(* ===== verification/Prelude.v ===== *)
(** * The ovni runtime and emulator, verified: root of the development

    ovni traces programs.  The runtime library (src/rt/ovni.c) writes the
    events of each thread to a stream; the emulator (src/emu) reads the streams
    of all threads in order of time, rebuilds what every thread and CPU was
    doing at every moment, and writes it as Paraver traces.

    ** Parts and how they interact

    - Prelude: outcomes of C functions (success, error, abort, undefined
      behaviour, fuel), the state monad the model is written in, and the shared
      lemmas and tactics: [keeps] (a property holds on every outcome),
      [keeps_ok] (after a success), [nofuel], [safely].
    - Chan (value.h, chan.c): values and channels over any memory of channels,
      the class [ChanMem].  Bay (bay.c) implements it: a channel that becomes
      dirty is listed, and [bay_propagate] runs the callbacks of the dirty
      channels, their emission, and flushes them.  The bay sees its clients
      through the class [BayCallbacks]; Dispatch ties them to Mux (mux.c), Sort
      (sort.c) and Prv (pv/prv.c).  Network has a concrete network and the
      witnesses of these parts.
    - Heap: the records of every object of the emulator and the memory they
      live in; a pointer is the key of a store.
    - Thread (thread.c, cpu.c) and Loom (loom.c, proc.c): threads, CPUs,
      processes and looms, their channels and the loading of their metadata.
    - Event (emu_ev.c and the accessors of rt/ovni.c): events as bytes.
    - OvniModel (ovni/event.c, ovni/mark.c): the events that move threads.
      OvniCorrect is its refinement of an abstract machine of threads and CPUs.
    - Pcf, Task (task.c, body.c): tasks, bodies and body stacks.  TaskModel,
      Nosv, Nanos6 and Openmp are the events of the three task models.
    - Table, Mpi, Tampi, Nodes, Kernel: the events that come from tables.
    - Model (model.c, version.h): the registry of models.  Emu (emu.c): one
      step of the emulator, against the interface [EventHook] of a model, which
      Emu and Hooks implement for every model.  Coherence: propagation keeps
      the system consistent.  Nesting: what runs leave on the stacks, against
      the interfaces [StackEffect] and [StackFrame].  TaskView: what the task
      models show, and TaskCorrect: the events of nOS-V and Nanos6 keep it.
      OvniDemo evaluates a small system.
    - Rt (rt/ovni.c), RtCorrect: the buffer of a thread and its flushes.  Stream
      (stream.c): the reader.  RoundTrip: what is written is read back.
    - MaxHeap (include/heap.h), MaxHeapCorrect: the heap of the player, pointer
      by pointer.  Player (player.c), PlayerCorrect: the merge of the streams.
    - Recorder (recorder.c, pvt.c, prf.c, pcf.c): Paraver traces by name.  System
      (system.c, clkoff.c): from the metadata of the streams to the looms,
      processes, threads and CPUs, their order, indices and clock offsets, and
      the rows of the traces.  Tree: objects and their children, from both
      sides.  SystemCorrect and ConnectCorrect: the invariant of that
      construction, which ends in a coherent system.  Offsets: clock offsets.
      Ready: the properties of the set-up and of runs that start with it.
    - Json: the accessors of the metadata.  Track (track.c): the multiplexers
      that show a channel while a thread is in some state or on a CPU, and
      [emu], the memory of the emulator with what the models hang on its
      objects.  ModelThread (model_thread.c, model_cpu.c, model_pvt.c): the
      channels, tracks, types and rows that a model declares in tables, which
      Specs holds for every model.  Mark (ovni/mark.c), Hwc (nosv/hwc.c) and
      Breakdown (the breakdown.c of three models): the same for user marks,
      hardware counters and the breakdown of CPUs.  Setups (models.c, the
      setup.c of every model, emu.c): the list of the nine models with their
      hooks, and the emulator from [emu_init] to [emu_finish]; the model of the
      FPGA, which connects on its first event, included.
    - Cstr: what the code uses of the strings of C.  EvSpec (ev_spec.c,
      model_evspec.c): the little languages of event signatures and
      descriptions, and the printer; EvSpecCorrect, EvSignature and EvPrint are
      their theorems, EvLists the declarations of the nine models, Declared what
      every hook accepts, EvTools the text of ovnievents and ovnidump, Registry
      the models once registered.
    - Ovnisort (ovnisort.c), OvnisortCorrect: the tool that sorts the streams.
    - The path to the theorem on whole emulations: Effect (what a callback of the
      bay may change), Flow and FlowHooks (between events every multiplexer of a
      track is settled or waits for a callback that will settle it), Views (what
      a settled track shows), Roster (events change no identity of threads and
      CPUs), Footprint (steps that use resources of their own), Wiring,
      Connecting and ModelConnect (the connection of each model builds its own
      multiplexers, into a settled network), Running (the steps of the emulator,
      the late connection of the FPGA included), Creating (each
      model creates its own channels and tracks), Starting (the system before
      the models), Emulation (all together).

    ** What the theorems show

    - Channels and network: operations refine an abstract channel and keep it
      well formed; a propagation that succeeds leaves the network settled
      (every multiplexer and sorter shows its function of its inputs), and its
      loops end; a multiplexer follows its select; sorted outputs are sorted;
      a row of the trace shows its channel and time never goes back.
    - Tasks: the invariant of bodies and stacks on every outcome, the life of a
      body, the uniqueness of the running body; every thread of a process of
      nOS-V or Nanos6 shows the body on top of its stack, or nulls.
    - The whole emulator: from any trace that is set up and connected with success,
      after any events, each track of each model shows the channel it is for,
      while the thread is in the states of the track or runs on the CPU.
    - The emulator step: whatever models are registered, a run keeps threads, CPUs
      and channels consistent and follows the abstract machine; the row of a
      CPU shows its one running thread; states nest like brackets; the tables
      of the models pair every entry with an exit.
    - Set-up: every stream of a thread finds its thread, process and loom; the
      global lists number every object once; streams get the clock offset of
      their host; every row has its name; the system is coherent, so that what
      holds of runs from a coherent system holds from the streams on.  With FPGA
      accelerators the set-up never succeeds.
    - Runtime and streams: the buffer is never overrun, what the calls of a
      thread logged is what the emulator reads; one theorem shows how a jumbo event that
      fills the buffer makes the flush events nest and time go back.
    - Player: every record of the trace is delivered once, in order of time.
    - Sorting tool: it refines an abstract tool on lists of records, and sorts a
      trace whose marked regions only are out of order.
    - Event descriptions: the printer prints exactly the text of the description,
      in its buffer; signatures and integer arguments are read back; the
      declarations of all models compile and print; and what the emulator
      accepts is declared and printed by that declaration.  One theorem shows
      that the printer does not check the payload of the event.

    ** Fuel and bounds

    Loops whose length the data give are Fixpoints on lists.  The others take
    fuel: the cursor loops of the bay (C2 shows that the fuel of its statement
    is enough), [ovni_ev_add] (two levels: RtCorrect shows that the flush
    events never flush again, except after a jumbo event), the heap (64 levels
    for an insertion, since the size has 64 bits, and the size of the trace for
    a removal, both shown sufficient in MaxHeapCorrect).  Events, sizes, clocks
    and hashes are at their machine width; indices and counters of objects in
    memory are integers without overflow.  The ring of the sorting tool is
    scanned with its size as fuel and regions with their bytes.

    ** Not modelled

    The JSON parser and the macros of lists and hash tables are third-party
    code, which the definitions use by their contract.  Input and output
    (opening files, directories, the moving of finished traces), the options and
    the terminal output of the command line tools and the statistics of
    ovniemu and ovnitop are no part of the state that the theorems are about.
    ovnisync computes clock offsets over MPI with floating-point statistics.  The
    text of the configuration files of Paraver (cfg.c, cfg_file.c) and its
    palette are constants that are copied. *)

From Stdlib Require Export ZArith Lia Permutation Sorted.
From stdpp Require Export base gmap strings list numbers option countable.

Work request:
Gather up the lines containing the word "memory" from these records and copy them.

Written response:
    - Chan (value.h, chan.c): values and channels over any memory of channels,
    - Heap: the records of every object of the emulator and the memory they
      [emu], the memory of the emulator with what the models hang on its
    memory are integers without overflow.  The ring of the sorting tool is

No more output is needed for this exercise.